Listed records —
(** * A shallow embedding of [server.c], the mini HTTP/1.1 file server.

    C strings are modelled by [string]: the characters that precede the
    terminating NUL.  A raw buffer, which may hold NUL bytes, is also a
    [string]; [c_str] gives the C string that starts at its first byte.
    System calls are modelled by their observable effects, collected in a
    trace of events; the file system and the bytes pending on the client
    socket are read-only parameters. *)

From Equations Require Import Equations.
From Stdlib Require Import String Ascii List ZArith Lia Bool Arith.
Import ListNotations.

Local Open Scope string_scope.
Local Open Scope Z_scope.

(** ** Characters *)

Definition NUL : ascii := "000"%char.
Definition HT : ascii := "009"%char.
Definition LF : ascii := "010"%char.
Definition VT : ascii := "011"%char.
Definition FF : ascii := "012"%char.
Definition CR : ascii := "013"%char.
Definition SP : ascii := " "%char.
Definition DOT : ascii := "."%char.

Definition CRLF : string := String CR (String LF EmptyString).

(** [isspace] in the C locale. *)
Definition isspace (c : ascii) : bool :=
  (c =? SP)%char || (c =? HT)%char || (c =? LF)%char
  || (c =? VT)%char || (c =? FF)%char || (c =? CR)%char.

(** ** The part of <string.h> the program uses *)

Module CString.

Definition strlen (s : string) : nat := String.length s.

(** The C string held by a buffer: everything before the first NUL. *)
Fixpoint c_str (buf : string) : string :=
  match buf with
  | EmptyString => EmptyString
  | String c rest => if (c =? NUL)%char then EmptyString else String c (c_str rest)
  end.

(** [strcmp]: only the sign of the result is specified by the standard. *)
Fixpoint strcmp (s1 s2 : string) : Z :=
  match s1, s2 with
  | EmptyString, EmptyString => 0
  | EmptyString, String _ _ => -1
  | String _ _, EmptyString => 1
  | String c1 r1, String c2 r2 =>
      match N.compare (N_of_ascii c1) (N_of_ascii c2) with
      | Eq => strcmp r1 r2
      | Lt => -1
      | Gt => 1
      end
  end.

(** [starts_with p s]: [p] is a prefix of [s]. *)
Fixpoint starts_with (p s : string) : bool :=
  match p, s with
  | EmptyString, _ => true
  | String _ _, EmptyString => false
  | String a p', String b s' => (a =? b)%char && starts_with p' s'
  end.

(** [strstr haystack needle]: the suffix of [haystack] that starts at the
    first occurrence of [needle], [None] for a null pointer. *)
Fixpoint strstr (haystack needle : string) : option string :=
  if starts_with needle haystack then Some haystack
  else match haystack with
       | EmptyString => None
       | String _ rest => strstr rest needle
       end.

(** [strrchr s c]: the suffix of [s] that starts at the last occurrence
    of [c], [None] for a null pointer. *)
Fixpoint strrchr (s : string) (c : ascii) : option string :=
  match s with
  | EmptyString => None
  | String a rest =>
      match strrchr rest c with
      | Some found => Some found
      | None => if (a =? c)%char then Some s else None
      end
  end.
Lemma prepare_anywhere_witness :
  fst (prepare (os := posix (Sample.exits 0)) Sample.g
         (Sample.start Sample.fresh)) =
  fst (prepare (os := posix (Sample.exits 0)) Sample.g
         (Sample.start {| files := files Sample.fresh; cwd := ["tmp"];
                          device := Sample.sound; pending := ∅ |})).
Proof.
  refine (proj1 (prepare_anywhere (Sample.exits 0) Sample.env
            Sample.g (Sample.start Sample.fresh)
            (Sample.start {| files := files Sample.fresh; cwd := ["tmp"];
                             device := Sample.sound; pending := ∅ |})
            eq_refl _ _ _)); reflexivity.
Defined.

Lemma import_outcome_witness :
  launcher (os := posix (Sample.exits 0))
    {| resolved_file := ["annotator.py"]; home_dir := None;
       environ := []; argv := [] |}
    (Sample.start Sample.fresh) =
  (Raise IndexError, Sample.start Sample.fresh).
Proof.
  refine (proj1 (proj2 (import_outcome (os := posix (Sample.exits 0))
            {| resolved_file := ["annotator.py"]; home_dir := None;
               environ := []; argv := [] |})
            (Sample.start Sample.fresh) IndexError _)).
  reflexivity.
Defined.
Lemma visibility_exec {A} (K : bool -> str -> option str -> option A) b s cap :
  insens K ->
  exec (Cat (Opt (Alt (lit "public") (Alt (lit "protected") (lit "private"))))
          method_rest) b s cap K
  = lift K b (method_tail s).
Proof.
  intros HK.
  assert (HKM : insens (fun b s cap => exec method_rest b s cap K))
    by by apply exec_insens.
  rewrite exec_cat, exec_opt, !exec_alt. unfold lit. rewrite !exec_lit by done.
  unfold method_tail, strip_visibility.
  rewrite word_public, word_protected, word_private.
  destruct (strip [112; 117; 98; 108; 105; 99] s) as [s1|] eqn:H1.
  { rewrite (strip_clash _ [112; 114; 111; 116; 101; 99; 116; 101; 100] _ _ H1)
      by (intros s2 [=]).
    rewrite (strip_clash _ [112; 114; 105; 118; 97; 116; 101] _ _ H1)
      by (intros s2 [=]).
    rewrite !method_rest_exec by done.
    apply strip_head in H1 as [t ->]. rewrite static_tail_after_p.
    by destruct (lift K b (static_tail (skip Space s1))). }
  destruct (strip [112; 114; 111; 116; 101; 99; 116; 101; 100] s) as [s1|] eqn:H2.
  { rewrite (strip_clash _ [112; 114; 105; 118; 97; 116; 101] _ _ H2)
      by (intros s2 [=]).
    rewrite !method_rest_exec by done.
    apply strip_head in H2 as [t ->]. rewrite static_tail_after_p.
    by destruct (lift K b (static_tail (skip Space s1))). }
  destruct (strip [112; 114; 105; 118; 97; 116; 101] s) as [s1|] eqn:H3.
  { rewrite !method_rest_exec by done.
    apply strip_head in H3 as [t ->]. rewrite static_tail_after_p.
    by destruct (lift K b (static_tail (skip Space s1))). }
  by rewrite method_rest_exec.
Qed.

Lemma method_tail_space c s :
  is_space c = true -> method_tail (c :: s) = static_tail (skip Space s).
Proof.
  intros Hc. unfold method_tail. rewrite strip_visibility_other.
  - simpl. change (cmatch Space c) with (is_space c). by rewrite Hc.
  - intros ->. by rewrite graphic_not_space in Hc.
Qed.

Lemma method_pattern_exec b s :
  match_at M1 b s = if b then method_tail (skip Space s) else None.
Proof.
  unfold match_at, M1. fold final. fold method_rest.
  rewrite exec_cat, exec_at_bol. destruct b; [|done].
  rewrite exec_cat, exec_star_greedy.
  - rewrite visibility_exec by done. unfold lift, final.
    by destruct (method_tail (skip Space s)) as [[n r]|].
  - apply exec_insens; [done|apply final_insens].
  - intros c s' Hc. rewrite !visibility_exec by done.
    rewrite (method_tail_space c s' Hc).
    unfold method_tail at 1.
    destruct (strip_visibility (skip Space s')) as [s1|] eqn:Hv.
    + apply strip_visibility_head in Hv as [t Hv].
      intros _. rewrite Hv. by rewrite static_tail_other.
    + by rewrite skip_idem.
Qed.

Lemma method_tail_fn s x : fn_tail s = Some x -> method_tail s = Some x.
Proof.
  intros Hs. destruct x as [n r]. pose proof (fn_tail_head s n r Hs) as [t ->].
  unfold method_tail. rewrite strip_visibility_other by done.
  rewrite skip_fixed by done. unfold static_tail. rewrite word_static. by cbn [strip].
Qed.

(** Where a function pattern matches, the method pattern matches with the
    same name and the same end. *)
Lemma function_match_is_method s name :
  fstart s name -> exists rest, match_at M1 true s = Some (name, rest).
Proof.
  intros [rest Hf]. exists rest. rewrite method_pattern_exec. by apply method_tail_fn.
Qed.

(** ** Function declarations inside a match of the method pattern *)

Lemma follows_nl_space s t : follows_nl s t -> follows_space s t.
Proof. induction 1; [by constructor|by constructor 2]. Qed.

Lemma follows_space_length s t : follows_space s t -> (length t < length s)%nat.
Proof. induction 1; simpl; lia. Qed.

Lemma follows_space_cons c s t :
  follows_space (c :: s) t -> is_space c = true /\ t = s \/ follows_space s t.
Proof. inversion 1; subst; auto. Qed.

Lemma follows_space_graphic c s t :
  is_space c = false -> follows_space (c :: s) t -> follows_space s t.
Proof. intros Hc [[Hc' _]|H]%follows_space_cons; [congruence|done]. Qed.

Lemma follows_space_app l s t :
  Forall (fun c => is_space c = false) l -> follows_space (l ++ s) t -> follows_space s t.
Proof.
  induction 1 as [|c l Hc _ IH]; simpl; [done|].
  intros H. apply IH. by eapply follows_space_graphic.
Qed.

What is needed — Go through the material above and output exactly the lines from the one containing "- intros c s'" through the one containing "unfold method_tail. rewrite strip_visibility_other by".

Finished exercise —
  - intros c s' Hc. rewrite !visibility_exec by done.
    rewrite (method_tail_space c s' Hc).
    unfold method_tail at 1.
    destruct (strip_visibility (skip Space s')) as [s1|] eqn:Hv.
    + apply strip_visibility_head in Hv as [t Hv].
      intros _. rewrite Hv. by rewrite static_tail_other.
    + by rewrite skip_idem.
Qed.

Lemma method_tail_fn s x : fn_tail s = Some x -> method_tail s = Some x.
Proof.
  intros Hs. destruct x as [n r]. pose proof (fn_tail_head s n r Hs) as [t ->].
  unfold method_tail. rewrite strip_visibility_other by done.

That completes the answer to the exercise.